Widad University College (Kolej Universiti Widad) is a private university college in Malaysia. Located in Kuantan, Pahang, it was previously known as University College Shahputra (UCSA).

The institution has established research centers in various fields, including engineering, business, and hospitality.

== History ==
Widad University College, formerly known as University College Shahputra, was originally established with the opening of the Institute Fitra on December 24, 1997. This institution was owned by a private Bumiputera company called Shahputra Education Sdn Bhd.

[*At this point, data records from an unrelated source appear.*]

(** The tool [pop-ui] with the two required arguments [name] and [tsx]. *)
Definition pop_ui (name tsx : string) : M W ToolResult :=
  run! await_writeFile env (Dispatcher.filePath uploadsDir name) tsx in
  run! call_openFile env (Dispatcher.filePath uploadsDir name) in
  run! send_notification list_changed in
  ret {| text := created_text name; isError := false |}.

(** The tool [read-ui]. *)
Definition read_ui (name : string) : M W ToolResult :=
  let! windowState := await_readWindow env name in
  ret (state_result windowState).

End Tools.

End Legacy.

(** ** More sample data *)

Module Sample.
Import Effects.

(** [Demo.shown] once the surface ["panel"] has reported the state ["{}"]. *)
Definition reported : Sys SpecStore.World :=
  {| world := SpecStore.surface_reports "panel" "{}" None (world Demo.shown);
     calls := calls Demo.shown |}.

(** The world of [reported] with the state ["[1]"] injected. *)
Definition injected : SpecStore.World :=
  (SpecStore.injectWindow "panel" (Some "[1]") (world reported)).2.

(** A request that names no session. *)
Definition anonymous : Registry.Request := {|
  Registry.body_sessionId := None;
  Registry.header_sessionId := None;
  Registry.query_sessionId := None;
  Registry.payload := "ping"
|}.

(** A request whose body carries the number 7 as session id, and whose
    header names B. *)
Definition numbered : Registry.Request := {|
  Registry.body_sessionId := Some (Registry.COther true);
  Registry.header_sessionId := Some "B";
  Registry.query_sessionId := None;
  Registry.payload := "ping"
|}.

(** A transport whose handler throws. *)
Definition refuse (t msg : string) : Outcome unit := Threw "boom".

(** An upload of three bytes under a name that tries to leave the uploads
    directory. *)
Definition escaping : Upload.Body := {|
  Upload.fileName := Some (Upload.NStr "../../etc/passwd");
  Upload.fileType := Some "text/plain";
  Upload.fileSize := Some "3";
  Upload.fileData := Some (Upload.FArray "abc")
|}.

(** Where that upload lands, and the system after it. *)
Definition passwd_path : list string := ["home"; "user"; "uploads"; "passwd"].

Definition uploaded : Sys SpecStore.World :=
  {| world :=
       SpecStore.with_files (SpecStore.boot Demo.uploads)
         (<[passwd_path := "abc"]>
            (SpecStore.files (SpecStore.boot Demo.uploads)));
     calls := [EWriteFile passwd_path "abc"] |}.

(** A directory with one content file and one foreign file, each of two
    bytes. *)
Definition readdir (dir : list string) (w : unit) : Outcome (list string) :=
  Returned ["a.tsx"; "notes.txt"].

Definition stat (path : list string) (w : unit) : Outcome nat := Returned 2.

End Sample.

(** * Properties *)

(** ** The dispatcher, for any window store and any disk *)

Ltac unfold_handler :=
  unfold Dispatcher.pop_ui, Dispatcher.show, Dispatcher.set_, Dispatcher.get,
    Dispatcher.describe, Dispatcher.await_readWindow,
    Dispatcher.await_injectWindow, Dispatcher.await_describeWindow,
    Dispatcher.await_writeFile, Dispatcher.send_notification,
    Dispatcher.call_openFile, Effects.bind, Effects.await, Effects.fire,
    Effects.ret.

(** Membership in a log that is written out: one case per entry, the
    entries of another kind being dropped. *)
Ltac log_cases :=
  let Hin := fresh "Hin" in
  intros Hin;
  repeat (apply elem_of_cons in Hin as [Hin|Hin];
          [try discriminate Hin; injection Hin as -> ->|]);
  try (by apply elem_of_nil in Hin).

Section DispatcherFacts.
Import Effects Dispatcher.

Context {W : Type}.
Variable uploadsDir : list string.
Variable env : Env W.


(** A show with content, step by step. *)
Lemma show_content_run name json data s :
  pop_ui uploadsDir env name (Some Show) json (Some data) s =
  match readWindow env name (world s) with
  | (Threw e, w1) =>
      (Threw e, {| world := w1; calls := calls s ++ [EReadWindow name] |})
  | (Returned st, w1) =>
      match writeFile env (filePath uploadsDir name) data w1 with
      | (Threw e, w2) =>
          (Threw e,
           {| world := w2;
              calls := calls s ++
                [EReadWindow name;
                 EWriteFile (filePath uploadsDir name) data] |})
      | (Returned _, w2) =>
          (Returned (state_result st),
           {| world := openFile env (filePath uploadsDir name) w2;
              calls := calls s ++ show_content_calls uploadsDir name data |})
      end
  end.
Proof.
  unfold_handler. simpl.
  destruct (readWindow env name (world s)) as [[st|e] w1]; simpl; [|done].
  destruct (writeFile env (filePath uploadsDir name) data w1)
    as [[[]|e] w2]; simpl.
  - unfold show_content_calls. by rewrite <- !(assoc_L (++)).
  - by rewrite <- !(assoc_L (++)).
Qed.

(** A show without content, step by step. *)
Lemma show_bare_run name json s :
  pop_ui uploadsDir env name (Some Show) json None s =
  match readWindow env name (world s) with
  | (Threw e, w1) =>
      (Threw e, {| world := w1; calls := calls s ++ [EReadWindow name] |})
  | (Returned None, w1) =>
      (Returned tsx_required,
       {| world := w1; calls := calls s ++ [EReadWindow name] |})
  | (Returned (Some st), w1) =>
      match json with
      | None =>
          (Returned (state_result (Some st)),
           {| world := openFile env (filePath uploadsDir name) w1;
              calls := calls s ++
                [EReadWindow name; EOpenFile (filePath uploadsDir name)] |})
      | Some j =>
          match injectWindow env name (Some j) w1 with
          | (Threw e, w2) =>
              (Threw e,
               {| world := w2;
                  calls := calls s ++
                    [EReadWindow name; EInjectWindow name (Some j)] |})
          | (Returned st', w2) =>
              (Returned (state_result st'),
               {| world := openFile env (filePath uploadsDir name) w2;
                  calls := calls s ++
                    [EReadWindow name; EInjectWindow name (Some j);
                     EOpenFile (filePath uploadsDir name)] |})
          end
      end
  end.
Proof.
  unfold_handler. simpl.
  destruct (readWindow env name (world s)) as [[[st|]|e] w1]; simpl; try done.
  destruct json as [j|]; simpl.
  - destruct (injectWindow env name (Some j) w1) as [[st'|e] w2]; simpl;
      by rewrite <- !(assoc_L (++)).
  - by rewrite <- !(assoc_L (++)).
Qed.

(** The three modes that answer from one call of the store. *)
Lemma set_run name json tsx s :
  pop_ui uploadsDir env name (Some Set_) json tsx s =
  match injectWindow env name json (world s) with
  | (Returned st, w1) =>
      (Returned (answer name st),
       {| world := w1; calls := calls s ++ [EInjectWindow name json] |})
  | (Threw e, w1) =>
      (Threw e,
       {| world := w1; calls := calls s ++ [EInjectWindow name json] |})
  end.
Proof.
  unfold_handler. simpl.
  by destruct (injectWindow env name json (world s)) as [[st|e] w1].
Qed.

Lemma get_run name json tsx s :
  pop_ui uploadsDir env name (Some Get) json tsx s =
  match readWindow env name (world s) with
  | (Returned st, w1) =>
      (Returned (answer name st),
       {| world := w1; calls := calls s ++ [EReadWindow name] |})
  | (Threw e, w1) =>
      (Threw e, {| world := w1; calls := calls s ++ [EReadWindow name] |})
  end.
Proof.
  unfold_handler. simpl.
  by destruct (readWindow env name (world s)) as [[st|e] w1].
Qed.

Lemma describe_run name json tsx s :
  pop_ui uploadsDir env name (Some Describe) json tsx s =
  match describeWindow env name (world s) with
  | (Returned st, w1) =>
      (Returned (answer name st),
       {| world := w1; calls := calls s ++ [EDescribeWindow name] |})
  | (Threw e, w1) =>
      (Threw e, {| world := w1; calls := calls s ++ [EDescribeWindow name] |})
  end.
Proof.
  unfold_handler. simpl.
  by destruct (describeWindow env name (world s)) as [[st|e] w1].
Qed.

The initial groups of students included TESL and Accounting Matriculates, who were registered in June 1998. Following an increase in the number of students, Institute Fitra moved to a 8-hectare plot located in Pekan, Pahang.

In mid-2016, University College Shahputra and Kolej Shahputra were renamed as Widad University College and Widad College respectively.

Seri Paduka Baginda Yang di-Pertuan Agong Tuanku Abdul Halim Mua'dzam Shah was appointed as the first chancellor of Widad University College on September 9, 2016. The inauguration ceremony was held in Istana Negara, Kuala Lumpur.

== Faculties ==
The institution offers undergraduate, postgraduate, and doctorate programs in various fields of study, which have been approved by the Malaysian Qualifications Agency.

- Faculty of Medicine
- Faculty of Business and Management
- Faculty of Education & Social Sciences
- Faculty of Information & Interactive Technology
- Faculty of Nursing
- Faculty of Allied Health Sciences
- Faculty of Sport Studies
Additionally, they offer collaborative diploma programs with Universiti Teknologi MARA and Universiti Teknologi Malaysia in fields such as Tourism Management, Communication & Media, and Architecture.